Catalytic condensation of depithed sugarcane bagasse derived levulinic acid into diphenolic acid

Abstract

Levulinic acid (LA) is a platform chemical that can be produced from biomass. Diphenolic acid (DPA) is a derivative of LA with the potential to replace bisphenol A, a plasticizer. To determine the optimum conditions for DPA production, commercial LA was used with a mild environmentally benign acid, namely, methanesulfonic acid (MsOH). The optimized reaction parameters were time (6 h), temperature (75 °C), and catalyst loading (5.5 g), yielding 65.8% DPA at 90% LA conversion.
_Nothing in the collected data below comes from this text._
(* ===== verification/JsonRpc.v ===== *)
(** * [internal/protocol/jsonrpc.go]

    Framing of JSON-RPC messages by counting braces, byte at a time and
    without regard to JSON strings, and the newline-terminated writer.  A
    message is the text of a JSON object; the text is what [json.Marshal]
    returned. *)

From S2P Require Import Prelude GoLib.

Definition MaxJSONRPCMessageSize : Z := Z.shiftl 1 20.
Definition lbrace : byte := Byte.x7b.
Definition rbrace : byte := Byte.x7d.
Definition newline : byte := Byte.x0a.

Inductive RawErr := RawIO (e : IOErr) | MessageTooBig.

(** The loop of [ReadRaw]: one byte per turn. *)
Fixpoint ReadRawLoop (buf : bytes) (depth : Z) (started : bool) (r : bytes)
    : result RawErr (bytes * bytes) :=
  match r with
  | [] => Err (RawIO EOF)
  | b :: r' =>
      let '(depth, started) :=
        if bool_decide (b = lbrace) then (depth + 1, true)
        else if bool_decide (b = rbrace) then ((if started then depth - 1 else depth), started)
        else (depth, started) in
      let buf := if started then buf ++ [b] else buf in
      if started && (MaxJSONRPCMessageSize <? len buf) then Err MessageTooBig
      else if started && (depth =? 0) then Ok (buf, r')
      else ReadRawLoop buf depth started r'
  end.

Definition ReadRaw (r : bytes) : result RawErr (bytes * bytes) := ReadRawLoop [] 0 false r.

(** [writeJSON]: [data] is the result of [json.Marshal], [None] its error. *)
Inductive JsonWriteErr := Marshaling | JsonIO.
Definition writeJSON (data : option bytes) (w : BufWriter) : BufWriter * option JsonWriteErr :=
  match data with
  | None => (w, Some Marshaling)
  | Some data =>
      let '(w, ok) := Write data w in
      if negb ok then (w, Some JsonIO)
      else
        let '(w, ok) := WriteByte newline w in
        if negb ok then (w, Some JsonIO)
        else
          let '(w, ok) := Flush w in
          (w, if ok then None else Some JsonIO)
  end.

(** The raw messages a connection carries, until the first error. *)
Fixpoint ReadAllRaw (fuel : nat) (r : bytes) : list bytes * option RawErr :=
  match fuel with
  | O => ([], None)
  | S fuel' =>
      match ReadRaw r with
      | Err e => ([], Some e)
      | Ok (m, r') => let '(ms, e) := ReadAllRaw fuel' r' in (m :: ms, e)
      end
  end.

(** A caller that writes messages one after another and stops at an error. *)
Definition writeNext (wo : BufWriter * option JsonWriteErr) (m : bytes) :=
  let '(w, e) := wo in match e with None => writeJSON (Some m) w | Some _ => wo end.
Definition writeMessages (w : BufWriter) (ms : list bytes) : BufWriter * option JsonWriteErr :=
  foldl writeNext (w, None) ms.

(** ** Specification: brace-balanced objects *)

Definition brace (b : byte) : Z :=
  if bool_decide (b = lbrace) then 1 else if bool_decide (b = rbrace) then -1 else 0.
Definition balance (m : bytes) : Z := foldr (fun b d => brace b + d) 0 m.

(** [m] opens with a brace and the count returns to zero at its last byte and
    not before. *)
Definition is_object (m : bytes) : Prop :=
  hd_error m = Some lbrace /\ balance m = 0 /\
  forall p q, m = p ++ q -> p <> [] -> q <> [] -> 0 < balance p.
Definition no_open (g : bytes) : Prop := lbrace ∉ g.

(** ** Lemmas *)

Lemma balance_app p q : balance (p ++ q) = balance p + balance q.
Proof. induction p as [|b p IH]; simpl; [done|]. rewrite IH. lia. Qed.

(** One turn of the loop once the object has started. *)
Lemma loop_started buf d b r :
  ReadRawLoop buf d true (b :: r) =
  if MaxJSONRPCMessageSize <? len (buf ++ [b]) then Err MessageTooBig
  else if d + brace b =? 0 then Ok (buf ++ [b], r)
  else ReadRawLoop (buf ++ [b]) (d + brace b) true r.
Proof.
  unfold brace. cbn [ReadRawLoop].
  destruct (bool_decide (b = lbrace)); [done|]. destruct (bool_decide (b = rbrace)); simpl.
  - by replace (d + -1) with (d - 1) by lia.
  - by rewrite Z.add_0_r.
Qed.

Lemma loop_skip b r :
  b <> lbrace -> ReadRawLoop [] 0 false (b :: r) = ReadRawLoop [] 0 false r.
Proof.
  intros Hb. cbn [ReadRawLoop]. rewrite bool_decide_eq_false_2 by done.
  by destruct (bool_decide (b = rbrace)).
Qed.

Lemma loop_open r :
  ReadRawLoop [] 0 false (lbrace :: r) = ReadRawLoop [lbrace] 1 true r.
Proof. done. Qed.

Lemma ReadRaw_skip g r : no_open g -> ReadRaw (g ++ r) = ReadRaw r.
Proof.
  unfold ReadRaw, no_open. induction g as [|b g IH]; intros Hg; [done|].
  simpl app. rewrite loop_skip; [apply IH|]; set_solver.
Qed.

(** The loop in the middle of an object: [p] has been read, [q] is to come. *)
Lemma loop_object p q rest :
  q <> [] -> balance (p ++ q) = 0 ->
  (forall p1 q1, q = p1 ++ q1 -> p1 <> [] -> q1 <> [] -> 0 < balance (p ++ p1)) ->
  len (p ++ q) <= MaxJSONRPCMessageSize ->
  ReadRawLoop p (balance p) true (q ++ rest) = Ok (p ++ q, rest).
Proof.
  revert p; induction q as [|b q IH]; intros p Hne Hb Hpos Hl; [done|].
  simpl app. rewrite loop_started.
  replace (balance p + brace b) with (balance (p ++ [b])) by (rewrite balance_app; simpl; lia).
  rewrite !length_app in Hl; simpl in Hl.
  rewrite (proj2 (Z.ltb_ge _ _)) by (rewrite length_app; simpl; lia).
  rewrite (cons_middle b p q) in *.
  destruct q as [|c q].
  - rewrite app_nil_r in *. by rewrite Hb.
  - pose proof (Hpos [b] (c :: q) eq_refl) as H1.
    rewrite (proj2 (Z.eqb_neq _ _)).
    + rewrite (app_assoc p) in *. apply IH; [done|done|..].
      * intros p1 q1 E Hp1 Hq1. rewrite <- app_assoc. apply (Hpos ([b] ++ p1) q1); [|done..].
        simpl. by rewrite E.
      * rewrite !length_app; simpl in *; lia.
    + assert (0 < balance (p ++ [b])) by (by apply H1). lia.
Qed.

Lemma ReadRaw_object m rest :
  is_object m -> len m <= MaxJSONRPCMessageSize -> ReadRaw (m ++ rest) = Ok (m, rest).
Proof.
  intros (Hhd & Hb & Hpos) Hl. destruct m as [|b m]; [done|]. simpl in Hhd. simplify_eq.
  unfold ReadRaw. simpl app. rewrite loop_open.
  destruct m as [|c m]; [done|].
  apply (loop_object [lbrace] (c :: m)); [done|done| |done].
  intros p1 q1 E Hp Hq. apply (Hpos ([lbrace] ++ p1) q1); [|done..]. simpl. by rewrite E.
Qed.

(** What a successful run of the loop read. *)
Lemma loop_sound p r m rest :
  ReadRawLoop p (balance p) true r = Ok (m, rest) ->
  exists q, r = q ++ rest /\ m = p ++ q /\ q <> [] /\ balance m = 0 /\
    len m <= MaxJSONRPCMessageSize /\
    (forall p1 q1, q = p1 ++ q1 -> p1 <> [] -> q1 <> [] -> balance (p ++ p1) <> 0).
Proof.
  revert p; induction r as [|b r IH]; intros p; [done|]. rewrite loop_started.
  replace (balance p + brace b) with (balance (p ++ [b])) by (rewrite balance_app; simpl; lia).
  destruct (Z.ltb_spec MaxJSONRPCMessageSize (len (p ++ [b]))) as [|Hl]; [done|].
  destruct (Z.eqb_spec (balance (p ++ [b])) 0) as [E|E].
  - intros [= <- <-]. exists [b]. do 5 (split; [done|]).
    intros [|x p1] q1 Eq ? ?; [done|]. destruct p1, q1; simplify_eq/=.
  - intros H. destruct (IH _ H) as (q & -> & -> & Hq & Hb & Hlen & Hpos).
    exists (b :: q). rewrite <- (app_assoc p) in *. do 5 (split; [done|]).
    intros [|x p1] q1 Eq ? Hq1; [done|]. simplify_eq/=. destruct p1 as [|y p1]; [done|].
    rewrite cons_middle. rewrite app_assoc. by apply (Hpos (y :: p1) q1).
Qed.

(** Brace counts move by at most one, so a count that starts at one and never
    is zero stays positive. *)
Lemma balance_positive p :
  (forall p1 q1, p = p1 ++ q1 -> p1 <> [] -> balance p1 <> 0) ->
  hd_error p = Some lbrace -> 0 < balance p.
Proof.
  induction p as [|b p IH] using rev_ind; [done|]. intros Hnz Hhd.
  destruct p as [|x p]; [simpl in *; simplify_eq; done|].
  assert (0 < balance (x :: p)) as Hp.
  { apply IH; [|done]. intros p1 q1 E ?. apply (Hnz p1 (q1 ++ [b])); [|done].
    by rewrite E, app_assoc. }
  pose proof (Hnz (x :: p ++ [b]) [] (eq_sym (app_nil_r _)) ltac:(done)) as H0.
  change (x :: p ++ [b]) with ((x :: p) ++ [b]) in *. rewrite balance_app in *.
  change (balance [b]) with (brace b + 0) in *. unfold brace in *.
  repeat case_bool_decide; lia.
Qed.

Lemma ReadRaw_sound r m rest :
  ReadRaw r = Ok (m, rest) ->
  exists g, r = g ++ m ++ rest /\ no_open g /\ is_object m /\ len m <= MaxJSONRPCMessageSize.
Proof.
  unfold ReadRaw, no_open. induction r as [|b r IH]; [done|].
  destruct (decide (b = lbrace)) as [->|Hb].
  - rewrite loop_open. intros H. change 1 with (balance [lbrace]) in H.
    apply loop_sound in H as (q & -> & -> & Hq & Hbal & Hl & Hnz). exists [].
    split; [done|]. split; [set_solver|]. split; [|done].
    split; [done|]. split; [done|]. intros p q' E Hp Hq'. apply balance_positive.
    + intros p1 q1 -> Hp1. destruct p1 as [|x p1]; [done|]. simpl in E. simplify_eq.
      destruct p1 as [|y p1]; [done|].
      apply (Hnz (y :: p1) (q1 ++ q')); [by rewrite app_assoc|done|].
      by intros [-> ->]%app_nil.
    + destruct p; [done|]. by simplify_eq/=.
  - rewrite loop_skip by done. intros H. destruct (IH H) as (g & -> & Hg & ?).
    exists (b :: g). split; [done|]. split; [|done]. by apply not_elem_of_cons.
Qed.

Lemma writeJSON_ok data w :
  bw_healthy w -> bw_buf w = [] ->
  exists w', writeJSON (Some data) w = (w', None) /\ bw_healthy w' /\ bw_buf w' = [] /\
    bw_out w' = bw_out w ++ data ++ [newline].
Proof.
  intros Hw Hb. unfold writeJSON.
  destruct (Write_spec data w Hw) as (w1 & -> & H1 & C1). simpl.
  destruct (WriteByte_spec newline w1 H1) as (w2 & -> & H2 & C2). simpl.
  destruct (Flush_spec w2 H2) as (w3 & -> & H3 & O3 & B3). exists w3.
  split; [done|]. split; [done|]. split; [done|].
  rewrite O3, C2, C1, <- app_assoc. unfold bw_content. by rewrite Hb, app_nil_r.
Qed.

Lemma writeMessages_ok ms : forall w0, bw_healthy w0 -> bw_buf w0 = [] ->
  exists w, writeMessages w0 ms = (w, None) /\
    bw_out w = bw_out w0 ++ concat ((fun m => m ++ [newline]) <$> ms).
Proof.
  unfold writeMessages. induction ms as [|m ms IH]; intros w0 Hw Hb; cbn [foldl].
  - exists w0. by rewrite app_nil_r.
  - destruct (writeJSON_ok m w0 Hw Hb) as (w1 & E & H1 & B1 & O1).
    cbn [writeNext]. rewrite E. destruct (IH w1 H1 B1) as (w & E2 & O2).
    exists w. split; [done|]. rewrite fmap_cons, O2, O1. simpl concat. by rewrite <- !app_assoc.
Qed.

(** ** Properties *)

(** [ReadRaw] returns a message exactly when the stream is some bytes
    without an opening brace, then a brace-balanced object of at most 1 MiB;
    it returns that object and leaves the rest. *)
Theorem readraw_characterised (r m rest : bytes) :
  ReadRaw r = Ok (m, rest) <->
  exists g, r = g ++ m ++ rest /\ no_open g /\ is_object m /\ len m <= MaxJSONRPCMessageSize.
Proof.
  split; [apply ReadRaw_sound|].
  intros (g & -> & Hg & Hm & Hl). rewrite ReadRaw_skip by done. by apply ReadRaw_object.
Qed.

Lemma ReadAllRaw_objects ms :
  Forall (fun m => is_object m /\ len m <= MaxJSONRPCMessageSize) ms ->
  forall g, no_open g ->
  ReadAllRaw (S (length ms)) (g ++ concat ((fun m => m ++ [newline]) <$> ms)) =
  (ms, Some (RawIO EOF)).
Proof.
  induction 1 as [|m ms [Hm Hl] Hms IH]; intros g Hg; cbn [ReadAllRaw length].
  - rewrite ReadRaw_skip by done. done.
  - rewrite ReadRaw_skip by done. simpl concat. rewrite <- !app_assoc.
    rewrite ReadRaw_object by done.
    cbn [ReadAllRaw length] in IH. rewrite IH; [done|].
    apply not_elem_of_cons. split; [done|apply not_elem_of_nil].
Qed.

(** Any sequence of balanced messages, each written with its newline by
    the writer, is read back by the peer as that sequence, in order, and the
    peer then sees the end of the stream. *)
Theorem rpc_stream_roundtrip (ms : list bytes) :
  Forall (fun m => is_object m /\ len m <= MaxJSONRPCMessageSize) ms ->
  exists w, writeMessages NewBufWriter ms = (w, None) /\
    ReadAllRaw (S (length ms)) (bw_out w) = (ms, Some (RawIO EOF)).
Proof.
  intros Hms. destruct (writeMessages_ok ms NewBufWriter) as (w & E & O); [done|done|].
  exists w. split; [done|]. rewrite O.
  apply ReadAllRaw_objects; [done|apply not_elem_of_nil].
Qed.

Lemma is_object_empty : is_object [lbrace; rbrace].
Proof.
  split; [done|]. split; [done|]. intros [|a [|b p]] q E ? Hq; simplify_eq/=; [done..|].
  destruct p; simplify_eq/=.
Qed.

Lemma rpc_stream_roundtrip_witness :
  exists w, writeMessages NewBufWriter [[lbrace; rbrace]; [lbrace; rbrace]] = (w, None) /\
    ReadAllRaw 3 (bw_out w) = ([[lbrace; rbrace]; [lbrace; rbrace]], Some (RawIO EOF)).
Proof.
  apply (rpc_stream_roundtrip [[lbrace; rbrace]; [lbrace; rbrace]]).
  repeat constructor; try apply is_object_empty; by vm_compute.
Defined.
The response surface methodology (RSM) study indicated that the temperature had the most significant effect on DPA yield, followed by time and catalyst loading. The analysis of variance (ANOVA) revealed that the model was able to satisfactorily predict the DPA yield. To determine the effect of catalyst on DPA production from commercial LA, ionic liquids (ILs), MsOH, and sulfuric acid were used. IL catalysts produced 59 to 68% of DPA, MsOH produced 65.6% of DPA, and sulfuric acid produced the maximum DPA of 74%. The study of LA: phenol ratio revealed that more reactants (2:5) yielded the most DPA (86.35%). The optimized reaction conditions were then used to produce DPA from LA derived from depithed sugarcane bagasse (DSB), which yielded 64.5% of DPA.